> TASK INPUT:
(** One frame appends its own token, and nothing else, to an output that
    is there. *)
Lemma handleEvent_output (event : Event) (s : PipelineState) (id o : string) :
  output_of id s = Some o →
  output_of id (handleEvent event s) = Some (o +:+ token_of id event).
Proof.
  unfold output_of. intros Hout.
  destruct (agentMetrics s !! id) as [m|] eqn:Hm; [|done]. cbn in Hout.
  pose proof (get_metrics_own _ _ _ Hm) as Hget.
  destruct event as [id' p|id' tok tt tps|id' v|id' tt tps lat v p| | | |];
    cbn -[String.append]; rewrite ?string_app_nil_r;
    try (by rewrite Hm).
  - unfold on_agent_start. cbn. destruct (decide (id' = id)) as [->|Hne].
    + by rewrite lookup_insert_eq, Hget.
    + by rewrite lookup_insert_ne, Hm.
  - unfold on_agent_token. cbn -[String.append].
    destruct (decide (id' = id)) as [->|Hne].
    + rewrite lookup_insert_eq, Hget. cbn -[String.append]. by rewrite Hout.
    + by rewrite lookup_insert_ne, Hm, ?string_app_nil_r.
  - unfold on_agent_vram.
    destruct (get_metrics (agentMetrics s) id') as [prev|] eqn:Hprev; cbn;
      [|by rewrite Hm].
    destruct (decide (id' = id)) as [->|Hne].
    + rewrite lookup_insert_eq. cbn. congruence.
    + by rewrite lookup_insert_ne, Hm.
  - unfold on_agent_done.
    destruct (get_metrics (agentMetrics s) id') as [prev|] eqn:Hprev; cbn;
      [|by rewrite Hm].
    destruct (decide (id' = id)) as [->|Hne].
    + rewrite lookup_insert_eq. cbn. congruence.
    + by rewrite lookup_insert_ne, Hm.
Qed.

(** For an agent whose record carries an output, the frames append exactly
    its tokens, in arrival order. *)
Lemma output_is_concatenation (events : list Event) (s : PipelineState)
  (id o : string) :
  output_of id s = Some o →
  output_of id (handleEvents events s) = Some (o +:+ tokens_of id events).
Proof.
  revert s o. induction events as [|event events IH]; intros s o Hout.
  - cbn. by rewrite string_app_nil_r.
  - change (handleEvents (event :: events) s)
      with (handleEvents events (handleEvent event s)).
    rewrite (IH _ _ (handleEvent_output event s id o Hout)).
    cbn -[String.append]. by rewrite string_app_assoc.
Qed.
(** X8. [validate_email] accepts exactly the texts of the form
    local@domain.tld, optionally followed by one newline, where local is
    a non-empty run of letters, digits and [._%+-], domain a non-empty
    run of letters, digits, dots and hyphens, and tld at least two
    letters: the language of the pattern, with the final newline that
    [$] lets through. *)
Theorem validate_email_accepts (s : string) :
  validate_email s = true
  <-> exists local domain tld tail,
        s = local +:+ "@" +:+ domain +:+ "." +:+ tld +:+ tail
        /\ (tail = "" \/ tail = String newline "")
        /\ local <> "" /\ string_forallb is_local_char local = true
        /\ domain <> "" /\ string_forallb is_domain_char domain = true
        /\ (2 <= String.length tld)%nat
        /\ string_forallb is_letter tld = true.
Proof.
  unfold validate_email. split.
  - intros H. apply orb_prop in H as [H | H].
    + apply email_pattern_shape in H
        as (local & domain & tld & -> & Hrest).
      exists local, domain, tld, "". rewrite append_empty_r.
      split; [reflexivity | split; [left; reflexivity | exact Hrest]].
    + destruct (split_last newline s) as [[before after] |] eqn:Hlast;
        [| discriminate].
      destruct after; [| discriminate].
      apply split_last_sound in Hlast as [-> _].
      apply email_pattern_shape in H
        as (local & domain & tld & -> & Hrest).
      exists local, domain, tld, (String newline "").
      split; [| split; [right; reflexivity | exact Hrest]].
      rewrite !append_assoc. reflexivity.
  - intros (local & domain & tld & tail & -> & [-> | ->] & Hrest).
    + rewrite append_empty_r.
      rewrite (proj2 (email_pattern_shape _)); [reflexivity |].
      exists local, domain, tld. split; [reflexivity | exact Hrest].
    + apply orb_true_intro. right.
      replace (local +:+ "@" +:+ domain +:+ "." +:+ tld +:+ String newline "")
        with ((local +:+ "@" +:+ domain +:+ "." +:+ tld) +:+ String newline "")
        by (rewrite !append_assoc; reflexivity).
      rewrite (split_last_complete newline _ "" eq_refl).
      apply email_pattern_shape.
      exists local, domain, tld. split; [reflexivity | exact Hrest].
Qed.

(** ** The two forms *)

(** How the registration form ends, check by check. *)
Lemma register_submit_cases
    (hashpw : string -> string -> outcome string) (st : session_state)
    (db : database) (now : Z)
    (salt reg_email reg_password confirm_password : string) (age : Z) :
  (exists text,
      register_submit hashpw st db now salt reg_email reg_password
        confirm_password age
      = Return (FormResult st db [StError text] false))
  \/ (validate_email reg_email = true
      /\ (6 <= String.length reg_password)%nat
      /\ reg_password = confirm_password
      /\ ((exists hashed,
              hashpw reg_password salt = Return hashed
              /\ sqlite_integer age = true
              /\ email_taken reg_email db = false
              /\ register_submit hashpw st db now salt reg_email reg_password
                   confirm_password age
                 = Return
                     (FormResult st
                        (Database
                           (users db
                            ++ [UserRow (users_seq db + 1) reg_email hashed
                                  age now None])
                           (users_seq db + 1) (user_progress db)
                           (user_progress_seq db))
                        [if users_seq db + 1 =? 0
                         then StError
                                "Email already exists! Please use a different email."
                         else StSuccess
                                "Account created successfully! Please login."]
                        false))
          \/ (exists e,
                hashpw reg_password salt = Raise e
                /\ exn_kind e <> IntegrityError
                /\ register_submit hashpw st db now salt reg_email
                     reg_password confirm_password age = Raise e)
          \/ ((exists hashed, hashpw reg_password salt = Return hashed)
              /\ sqlite_integer age = false
              /\ register_submit hashpw st db now salt reg_email reg_password
                   confirm_password age = Raise overflow_error))).
Proof.
  unfold register_submit.
  destruct (is_empty reg_email || is_empty reg_password
            || is_empty confirm_password); [left; eauto |].
  destruct (validate_email reg_email) eqn:Hvalid; cbn [negb]; [| left; eauto].
  destruct (Nat.ltb_spec (String.length reg_password) 6) as [Hshort | Hlong];
    [left; eauto |].
  destruct (String.eqb_spec reg_password confirm_password) as [Hsame | Hdiff];
    cbn [negb]; [| left; eauto].
  destruct (hashpw reg_password salt) as [hashed | e] eqn:Hhash.
  - rewrite (create_user_hashed hashpw db now salt reg_email reg_password
               hashed age Hhash).
    destruct (sqlite_integer age) eqn:Hage; cbn [negb bind].
    + destruct (email_taken reg_email db) eqn:Htaken; cbn [bind];
        [left; eauto |].
      right. do 3 (split; [first [assumption | reflexivity] |]). left. exists hashed.
      do 3 (split; [reflexivity |]).
      destruct (users_seq db + 1 =? 0); reflexivity.
    + right. do 3 (split; [first [assumption | reflexivity] |]). right. right.
      split; [exists hashed; reflexivity | split; reflexivity].
  - rewrite (create_user_refused hashpw db now salt reg_email reg_password age
               e Hhash).
    destruct (exn_kind e) eqn:Hkind; cbn [bind];
      try (right; do 3 (split; [first [assumption | reflexivity] |]); right; left; exists e;
           split; [reflexivity | split; [congruence | reflexivity]]).
    left. eauto.
Qed.

(** X9. The registration form never touches the session and never asks
    for a rerun. On a store whose ids follow its counter it ends in one
    of three ways. It leaves the database as it was and shows one error.
    Or it shows the success message after storing one new account: only
    for a valid email no account has yet, a password of six characters or
    more that equals its confirmation and that [bcrypt] hashed, and an
    age SQLite takes; the row stored holds that email, that hash, the age
    and the time. Or it raises, showing and storing nothing: only after
    all its checks passed, with the exception [bcrypt] raised on the
    password or with an [OverflowError] for the age. *)
Theorem registration_stores_only_checked
    (hashpw : string -> string -> outcome string) (st : session_state)
    (db : database) (now : Z)
    (salt reg_email reg_password confirm_password : string)
    (age : Z) (Hids : ids_in_sequence db = true) :
  (exists f,
      register_submit hashpw st db now salt reg_email reg_password
        confirm_password age = Return f
      /\ form_state f = st
      /\ form_rerun f = false
      /\ ((form_db f = db /\ exists text, form_messages f = [StError text])
          \/ (form_messages f
                = [StSuccess "Account created successfully! Please login."]
              /\ validate_email reg_email = true
              /\ (6 <= String.length reg_password)%nat
              /\ reg_password = confirm_password
              /\ email_taken reg_email db = false
              /\ sqlite_integer age = true
              /\ exists new_id hashed,
                   hashpw reg_password salt = Return hashed
                   /\ users (form_db f)
                      = users db
                        ++ [UserRow new_id reg_email hashed age now None]
                   /\ user_progress (form_db f) = user_progress db)))
  \/ (exists e,
        register_submit hashpw st db now salt reg_email reg_password
          confirm_password age = Raise e
        /\ validate_email reg_email = true
        /\ (6 <= String.length reg_password)%nat
        /\ reg_password = confirm_password
        /\ (hashpw reg_password salt = Raise e
            \/ ((exists hashed, hashpw reg_password salt = Return hashed)
                /\ sqlite_integer age = false
                /\ e = overflow_error))).
Proof.
  destruct (register_submit_cases hashpw st db now salt reg_email reg_password
              confirm_password age)
    as [[text ->]
       | (Hvalid & Hlong & Hsame
          & [(hashed & Hhash & Hage & Hfree & ->)
            | [(e & Hhash & _ & ->) | (Hhash & Hage & ->)]])].
  - left. eexists. split; [reflexivity |]. cbn.
    split; [reflexivity | split; [reflexivity |]]. left. eauto.
  - left. eexists. split; [reflexivity |].
    pose proof (sequence_nonnegative db Hids) as Hseq.
    replace (users_seq db + 1 =? 0) with false
      by (symmetry; apply Z.eqb_neq; lia).
    cbn. split; [reflexivity | split; [reflexivity |]]. right.
    do 6 (split; [first [assumption | reflexivity] |]).
    exists (users_seq db + 1), hashed.
    split; [exact Hhash | split; reflexivity].
  - right. exists e. split; [reflexivity |].
    do 3 (split; [first [assumption | reflexivity] |]). left. exact Hhash.
  - right. exists overflow_error. split; [reflexivity |].
    do 3 (split; [first [assumption | reflexivity] |]). right.
    split; [exact Hhash | split; [exact Hage | reflexivity]].
Qed.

> EXERCISE:
Filter the records above down to the lines that hold the string "Hlong".

> ANSWER TO THIS TASK:
  destruct (Nat.ltb_spec (String.length reg_password) 6) as [Hshort | Hlong];
       | (Hvalid & Hlong & Hsame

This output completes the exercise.